On our cluster we would sometimes have nodes go down when a new process would request too much memory. I was puzzled why the OOM killer does not just kill the guilty process.
The reason turned out to be that some processes get -17 oom_adj. That makes them off-limits for OOM killer (unkillabe!).
I can clearly see that with the following script:
#!/bin/bash
for i in `grep -v 0 /proc/*/oom_adj | awk -F/ '{print $3}' | grep -v self`; do
ps -p $i | grep -v CMD
done
OK, it makes sense for sshd, udevd, and dhclient, but then I see regular user processes get -17 as well. Once that user process causes an OOM event it will never get killed. This causes OOM kiler to go insane. NFS rpc.statd, cron, everything that happened to to be not -17 will be wiped out. As a result the node is down.
I have Debian 6.0 (Linux 2.6.32-3-amd64).
Does anyone know where to contorl the -17 oom_adj assignment behaviour?
Could launching sshd and Torque mom from /etc/rc.local
be causing the overprotective behaviour?
It gets inherited from the process that spawned it. If SSH is set to -17 then Bash will be. If you restart via Bash, you'll spawn it even further.

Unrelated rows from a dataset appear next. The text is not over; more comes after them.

(** X28: the loop of run fails every pending task.  For a plan with
    distinct ids none of whose pending tasks is high-risk, a check
    interval other than 0 and a context within its budget, the loop
    ends after passes_needed passes (one for each retry left of each
    pending task, and one more for each), whatever the client, the
    distiller and the gates would answer: every task that was pending
    is failed, with retry_count raised to max_retries if it was below,
    every other entry is as it was, no task has been completed, and the
    ledger has no new line. *)
Theorem loop_fails_every_pending_task (passes : list pass_io) (self : E)
    (fs : FS) :
  let tasks := PRDState.tasks (StateManager.state (state _ self)) in
  let m := metrics (aux _ self) in
  let max := max_retries (config (aux _ self)) in
  NoDup (task_ids tasks) ->
  no_high_risk_pending tasks ->
  HITL.check_interval (hitl _ self) <> 0 ->
  _should_distill self = Ok false ->
  (passes_needed max tasks < length passes)%nat ->
  exists self' fs',
    let tasks' := PRDState.tasks (StateManager.state (state _ self')) in
    let m' := metrics (aux _ self') in
    run_loop env fmt_fixed0 execute_task distill passes self fs
    = Some (Ok (self', fs'))
    /\ Forall2 (exhausted max) tasks tasks'
    /\ StateManager.count_status "pending" tasks' = 0
    /\ StateManager.count_status "complete" tasks'
       = StateManager.count_status "complete" tasks
    /\ tasks_completed m' = tasks_completed m
    /\ tasks_failed m'
       = tasks_failed m + StateManager.count_status "pending" tasks
    /\ retries m' + tasks_failed m'
       = retries m + tasks_failed m + Z.of_nat (passes_needed max tasks)
    /\ ledger (aux _ self') = ledger (aux _ self).
Proof.
  intros tasks m max Hnd Hrisk Hint Hdist Hlen.
  destruct (run_loop_exhausts (passes_needed max tasks) passes self fs
              eq_refl Hlen (conj Hnd (conj Hrisk (conj Hint Hdist))))
    as (self' & fs' & Hrun & Hex & Hnone & Hm & Hl & _).
  fold tasks in Hex, Hm. fold max in Hex, Hm. fold m in Hm.
  exists self', fs'. cbn zeta. split; [exact Hrun|]. split; [exact Hex|].
  split; [now apply no_pending_count|].
  split; [exact (exhausted_count_complete max _ _ Hex)|].
  rewrite Hm. cbn. repeat split; try assumption; lia.
Qed.

(** X29: run reports success without a single completed task.  For a
    plan with distinct ids whose entries are all pending, complete or
    failed, with no high-risk pending task, a check interval other than
    0 and a context within its budget, run returns True; the tasks
    counted as complete are those that were complete before, every
    task that was pending is counted as failed, the tasks_completed
    counter has not moved, and the last ledger line is the
    LOOP_COMPLETE line of _finalize, the only one written. *)
Theorem run_returns_true_when_every_task_failed (passes : list pass_io)
    (now_final : string) (self : E) (fs : FS) :
  let tasks := PRDState.tasks (StateManager.state (state _ self)) in
  let m := metrics (aux _ self) in
  let max := max_retries (config (aux _ self)) in
  NoDup (task_ids tasks) ->
  no_high_risk_pending tasks ->
  HITL.check_interval (hitl _ self) <> 0 ->
  _should_distill self = Ok false ->
  (passes_needed max tasks < length passes)%nat ->
  Forall (fun item => exists ts,
            item = IsTaskState ts
            /\ TaskState.status ts ∈ ["pending"; "complete"; "failed"]) tasks ->
  exists self' fs',
    let tasks' := PRDState.tasks (StateManager.state (state _ self')) in
    let m' := metrics (aux _ self') in
    run env fmt_fixed0 execute_task distill passes now_final self fs
    = Some (Ok (true, (self', fs')))
    /\ StateManager.count_status "complete" tasks'
       = StateManager.count_status "complete" tasks
    /\ StateManager.count_status "failed" tasks'
       = StateManager.count_status "failed" tasks
         + StateManager.count_status "pending" tasks
    /\ tasks_completed m' = tasks_completed m
    /\ ledger (aux _ self')
       = ledger (aux _ self)
         ++ [mk_line now_final "FINAL" "LOOP_COMPLETE" (total_tokens m)
               (pretty (gates_passed m) +:+ " total")
               ("Completed: " +:+ pretty (tasks_completed m) +:+ ", Failed: "
                +:+ pretty (tasks_failed m
                            + StateManager.count_status "pending" tasks))].
Proof.
  intros tasks m max Hnd Hrisk Hint Hdist Hlen Hstatus.
  unfold run.
  set (self0 := render_stage "hatchling" 0%Qc self).
  destruct (run_loop_exhausts (passes_needed max tasks) passes self0 fs
              eq_refl Hlen (conj Hnd (conj Hrisk (conj Hint Hdist))))
    as (self' & fs' & Hrun & Hex & Hnone & Hm & Hl & _).
  change (PRDState.tasks (StateManager.state (state _ self0))) with tasks
    in Hex, Hm.
  change (max_retries (config (aux _ self0))) with max in Hex, Hm.
  change (metrics (aux _ self0)) with m in Hm.
  change (ledger (aux _ self0)) with (ledger (aux _ self)) in Hl.
  assert (Hcomplete : StateManager.is_complete (state _ self') = true).
  { unfold StateManager.is_complete. rewrite (exhausted_is_complete max _ _ Hex).
    apply forallb_forall. intros item Hin. apply list_elem_of_In in Hin.
    rewrite Forall_forall in Hstatus.
    destruct (Hstatus item Hin) as (ts & -> & Hst). unfold is_pending.
    repeat (apply elem_of_cons in Hst as [->|Hst]; [reflexivity|]).
    inversion Hst. }
  assert (Hfin : StateManager.is_complete
                   (state _ (_finalize now_final self')) = true).
  { unfold _finalize. rewrite Hcomplete. exact Hcomplete. }
  exists (_finalize now_final self'), fs'. cbn zeta. rewrite Hrun. split.
  { now rewrite Hfin. }
  unfold _finalize. rewrite Hcomplete. cbn.
  split; [exact (exhausted_count_complete max _ _ Hex)|].
  split; [exact (exhausted_count_failed max _ _ Hex)|].
  rewrite Hm, Hl. cbn. split; reflexivity.
Qed.
(** * Campus search engine: tokenizer, chained hash table, trie, inverted index

    A shallow embedding of the in-memory search core
    ([search_engine.py], [datastructure/hashtable.py],
    [datastructure/trie.py], [datastructure/linkedlist.py]) and the
    properties stated about it.

    Conventions.
    - A Python [str] is a [string]; a character is a code point below 256
      (Latin-1), which is the range [ascii] offers.  [str.lower] and
      [str.strip] are given on that range.
    - Python integers are unbounded: they are [Z].
    - A [dict] is an association list in insertion order (iteration order is
      observable in this program); assignment to an existing key keeps the
      key's position.
    - A [LinkedList] is the list of its node values, head first.
    - The posting lists stored in the hash table are shared mutable objects;
      the engine state carries the store they live in and the table holds
      references into it. *)

From Stdlib Require Import String Ascii ZArith Lia Bool Arith List.
From Stdlib Require Import Permutation Sorted DecimalString.
From Equations Require Import Equations.
Import ListNotations.
Local Open Scope string_scope.
Local Open Scope list_scope.
Local Open Scope Z_scope.

Set Implicit Arguments.

(* ===================================================================== *)
(** * Strings *)

Module Str.

(** [ord(ch)] *)
Definition ord (ch : ascii) : Z := Z.of_N (N_of_ascii ch).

Editing the init script to change the value at the end of the startup process should fix this.
On our clusters we disable overcommit with sysctl:
You should fix the ratio depending on how much memory and swap you have.
Once overcommit is disabled the kernel just returns NULL to the process that is trying to allocate too much memory. It solved all our memory crashes on the cluster nodes.